CAMELOT Security 2005 Page: 14 More interesting is that test when you classify independent files. Files not originated from your training directories. The result will be somewhere between 100% Valid and 100% Invalid. This would be a typical case of classification of unknown data, as it happens everyday in real life. The results of a Bayesian classification are given by a value between 0 and 100%. The decision if the messages is VALID or INVALID is based on the minimum score of the policy profile. This value should not be too close at the edge of 50%. The File data classification feature is basically identical with the operations above. However, this feature can process multiple files at once. The result will be the total result of all files in this case.

CAMELOT Security 2005 Page: 15 4.6 Optimizing Bayesian Class Data (Pruning) The optimization of Bayesian class data is even for large datasets very important. The usage of a overloaded data store can return very improper results. The store data is almost equal to the training data and out of touch with reality. The imprecision is caused mostly by so called single word records. This words appear only one time in the database. Their basic probability is rather low, but a high number of such records can change the result. Many of these words can be prevented by a suited stopwords list, but sometime it is not possible to avoid a database optimization. The optimization process is called Pruning.

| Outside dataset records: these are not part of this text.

(** * Multishard mutation query: the read context and its helpers

    A shallow embedding of [multishard_mutation_query.cc]: the per-shard
    reader state machine of [read_context], the two buffer dismantlers,
    [save_reader]/[save_readers], [stop], [do_query],
    [do_query_on_all_shards] and the [multi_range_reader].

    Conventions.
    - [size_t] and [uint64_t] counters are [N] with the wrap-around at
      [2^64] written out ([wadd]).
    - [std::vector] indexed by shard id is a [list] read with [!!]; an index
      outside the vector is undefined behaviour in the source and is
      [None] / [Undefined] here.
    - [std::optional] and nullable smart pointers are [option]; reading
      through an empty one is undefined behaviour in the source. *)

From stdpp Require Import gmap list functions.
From Stdlib Require Import ZArith NArith Lia.

Local Open Scope N_scope.

(** ** Machine arithmetic *)

Definition size_t_modulus : N := 2 ^ 64.

(** [a += b] on a 64-bit unsigned counter. *)
Definition wadd (a b : N) : N := (a + b) mod size_t_modulus.

(** [a - b] on 64-bit unsigned values. *)
Definition wsub (a b : N) : N :=
  (a + size_t_modulus - b mod size_t_modulus) mod size_t_modulus.

(** ** Fragments *)

Abbreviation shard_id := nat (only parsing).

Record decorated_key := { dk_token : Z; dk_key : nat }.

Record partition_start := { ps_key : decorated_key; ps_partition_tombstone : Z }.
Record static_row := { sr_cells : list Z }.
Record clustering_row := { cr_key : nat; cr_cells : list Z }.
Record range_tombstone_change := { rtc_position : nat; rtc_tombstone : Z }.

Inductive mutation_fragment_v2 :=
| mf_partition_start (ps : partition_start)
| mf_static_row (sr : static_row)
| mf_clustering_row (cr : clustering_row)
| mf_range_tombstone_change (rtc : range_tombstone_change)
| mf_partition_end.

The landscape gardeners know that term from there every year pruning process, when they cut the thin braches from the trees. They cut always the thin braches that the tree is not running into seed. The pruning process for a Bayesian data store works in the same way. The table in the Pruning tab contains the occurrence of single word records. The graph below shows the characteristics of single word numbers. This curve tends always downwards. That means that the words with the lowest number appear most often. In your test dataset, it must be the number of 1. With the help of the ruler on the right hand side, you can scale the horizontal and vertical area of the graph. So, you need to find the right settings for your dataset. The axis might be interesting from 1 to 5, because your dataset is quite small. The option Logarithmic scaling is useful to bring out the leaps. To test his feature, please set the pruning level to 1 and click on Start Pruning. The single word records will be remove from the database now. After the process if finished, the graph will change. The lowest value is not longer 1, it is 2 now. Also the curve is more plain now. This indicates a better consistency of the data store.

CAMELOT Security 2005 Page: 16 Note This process is only reasonable for large dataset. Your data store was recently optimized, but in fact important records are lost. According to this, the pruning of small datasets is not a real optimization. Important data was deleted. This data was a fundamental part of the store substance.